**Data extracts:**

Lemma setEffect_fromTemplate_is_Some n opts tgt sq :
  Forall (λ p, (length p ≤ 15)%nat) CFG_TEMPLATE →
  is_Some (setEffect_fromTemplate CFG_TEMPLATE n opts tgt sq).
Proof.
  intros Hall. unfold setEffect_fromTemplate. apply buildFrame_is_Some.
  assert (Hlen : (length (newUint8Array (default [] (CFG_TEMPLATE !! sq)))
                  ≤ 15)%nat).
  { unfold newUint8Array. rewrite length_fmap.
    destruct (CFG_TEMPLATE !! sq) as [p|] eqn:Hp; cbn; [|lia].
    rewrite Forall_lookup in Hall. by apply (Hall sq). }
  destruct tgt as [[tgtSeq tgtOff]|]; repeat case_decide;
    repeat case_match; by rewrite ?length_poke.
Qed.

Lemma applyPerKey_fromTemplate_is_Some sq :
  Forall (λ p, (length p ≤ 15)%nat) CFG_TEMPLATE →
  is_Some (applyPerKey_fromTemplate CFG_TEMPLATE sq).
Proof.
  intros Hall. unfold applyPerKey_fromTemplate. apply buildFrame_is_Some.
  assert (Hlen : (length (newUint8Array (default [] (CFG_TEMPLATE !! sq)))
                  ≤ 15)%nat).
  { unfold newUint8Array. rewrite length_fmap.
    destruct (CFG_TEMPLATE !! sq) as [p|] eqn:Hp; cbn; [|lia].
    rewrite Forall_lookup in Hall. by apply (Hall sq). }
  case_decide; by rewrite ?length_poke.
Qed.


End OperationRuns.

(** ** The apply flag *)

Lemma effectTableLoc_Some n tgtSeq tgtOff :
  effectTableLoc n = Some (tgtSeq, tgtOff) →
  1 ≤ n ≤ 18 ∧ (4 ≤ tgtSeq ≤ 6)%nat ∧ (5 ≤ tgtOff ≤ 17)%nat.
Proof.
  unfold effectTableLoc. repeat case_decide; intros [= <- <-]; lia.
Qed.

Lemma setEffect_fromRead_apply_flag n opts r :
  (20 ≤ length r)%nat →
  setEffect_fromRead n opts (effectTableLoc n) 0 r !! 14%nat = Some 0x00.
Proof.
  intros Hlen. unfold setEffect_fromRead. rewrite decide_True by done.
  destruct (effectTableLoc n) as [[tgtSeq tgtOff]|] eqn:Hloc.
  - apply effectTableLoc_Some in Hloc. rewrite decide_False by lia.
    by poke_lookup.
  - by poke_lookup.
Qed.

Lemma applyPerKey_fromRead_apply_flag r :
  (20 ≤ length r)%nat → applyPerKey_fromRead 0 r !! 14%nat = Some 0x00.
Proof.
  intros Hlen. unfold applyPerKey_fromRead. rewrite decide_True by done.
  by poke_lookup.
Qed.

(** The two sibling operations clear the apply flag of whatever was read. *)
Lemma siblings_clear_apply_flag CFG_TEMPLATE dev :
  gotConfig (configRead dev) = true →
  (∀ n opts, ∃ W f,
      setEffect_writeFrames CFG_TEMPLATE (configRead dev) n opts = Some W
      ∧ W !! 0%nat = Some f ∧ f !! 14%nat = Some 0x00)
  ∧ (∃ W f,
      applyPerKey_writeFrames CFG_TEMPLATE (configRead dev) = Some W
      ∧ W !! 0%nat = Some f ∧ f !! 14%nat = Some 0x00).
Proof.
  intros Hgot.
  destruct (configRead_fragment dev 0 Hgot) as (r & _ & Hr & Hfrag & _); [lia|].
  destruct Hfrag as (Hlen & _). split.
  - intros n opts. eexists _, _.
    split; [by apply setEffect_writeFrames_read|].
    split; [by rewrite list_lookup_fmap|].
    rewrite Hr. by apply setEffect_fromRead_apply_flag.
  - eexists _, _. split; [by apply applyPerKey_writeFrames_read|].
    split; [by rewrite list_lookup_fmap|].
    rewrite Hr. by apply applyPerKey_fromRead_apply_flag.
Qed.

**Work request:** The expected output is an exact copy of all the records above.

**Result for this task:**
Lemma setEffect_fromTemplate_is_Some n opts tgt sq :
  Forall (λ p, (length p ≤ 15)%nat) CFG_TEMPLATE →
  is_Some (setEffect_fromTemplate CFG_TEMPLATE n opts tgt sq).
Proof.
  intros Hall. unfold setEffect_fromTemplate. apply buildFrame_is_Some.
  assert (Hlen : (length (newUint8Array (default [] (CFG_TEMPLATE !! sq)))
                  ≤ 15)%nat).
  { unfold newUint8Array. rewrite length_fmap.
    destruct (CFG_TEMPLATE !! sq) as [p|] eqn:Hp; cbn; [|lia].
    rewrite Forall_lookup in Hall. by apply (Hall sq). }
  destruct tgt as [[tgtSeq tgtOff]|]; repeat case_decide;
    repeat case_match; by rewrite ?length_poke.
Qed.

Lemma applyPerKey_fromTemplate_is_Some sq :
  Forall (λ p, (length p ≤ 15)%nat) CFG_TEMPLATE →
  is_Some (applyPerKey_fromTemplate CFG_TEMPLATE sq).
Proof.
  intros Hall. unfold applyPerKey_fromTemplate. apply buildFrame_is_Some.
  assert (Hlen : (length (newUint8Array (default [] (CFG_TEMPLATE !! sq)))
                  ≤ 15)%nat).
  { unfold newUint8Array. rewrite length_fmap.
    destruct (CFG_TEMPLATE !! sq) as [p|] eqn:Hp; cbn; [|lia].
    rewrite Forall_lookup in Hall. by apply (Hall sq). }
  case_decide; by rewrite ?length_poke.
Qed.


End OperationRuns.

(** ** The apply flag *)

Lemma effectTableLoc_Some n tgtSeq tgtOff :
  effectTableLoc n = Some (tgtSeq, tgtOff) →
  1 ≤ n ≤ 18 ∧ (4 ≤ tgtSeq ≤ 6)%nat ∧ (5 ≤ tgtOff ≤ 17)%nat.
Proof.
  unfold effectTableLoc. repeat case_decide; intros [= <- <-]; lia.
Qed.

Lemma setEffect_fromRead_apply_flag n opts r :
  (20 ≤ length r)%nat →
  setEffect_fromRead n opts (effectTableLoc n) 0 r !! 14%nat = Some 0x00.
Proof.
  intros Hlen. unfold setEffect_fromRead. rewrite decide_True by done.
  destruct (effectTableLoc n) as [[tgtSeq tgtOff]|] eqn:Hloc.
  - apply effectTableLoc_Some in Hloc. rewrite decide_False by lia.
    by poke_lookup.
  - by poke_lookup.
Qed.

Lemma applyPerKey_fromRead_apply_flag r :
  (20 ≤ length r)%nat → applyPerKey_fromRead 0 r !! 14%nat = Some 0x00.
Proof.
  intros Hlen. unfold applyPerKey_fromRead. rewrite decide_True by done.
  by poke_lookup.
Qed.

(** The two sibling operations clear the apply flag of whatever was read. *)
Lemma siblings_clear_apply_flag CFG_TEMPLATE dev :
  gotConfig (configRead dev) = true →
  (∀ n opts, ∃ W f,
      setEffect_writeFrames CFG_TEMPLATE (configRead dev) n opts = Some W
      ∧ W !! 0%nat = Some f ∧ f !! 14%nat = Some 0x00)
  ∧ (∃ W f,
      applyPerKey_writeFrames CFG_TEMPLATE (configRead dev) = Some W
      ∧ W !! 0%nat = Some f ∧ f !! 14%nat = Some 0x00).
Proof.
  intros Hgot.
  destruct (configRead_fragment dev 0 Hgot) as (r & _ & Hr & Hfrag & _); [lia|].
  destruct Hfrag as (Hlen & _). split.
  - intros n opts. eexists _, _.
    split; [by apply setEffect_writeFrames_read|].
    split; [by rewrite list_lookup_fmap|].
    rewrite Hr. by apply setEffect_fromRead_apply_flag.
  - eexists _, _. split; [by apply applyPerKey_writeFrames_read|].
    split; [by rewrite list_lookup_fmap|].
    rewrite Hr. by apply applyPerKey_fromRead_apply_flag.
Qed.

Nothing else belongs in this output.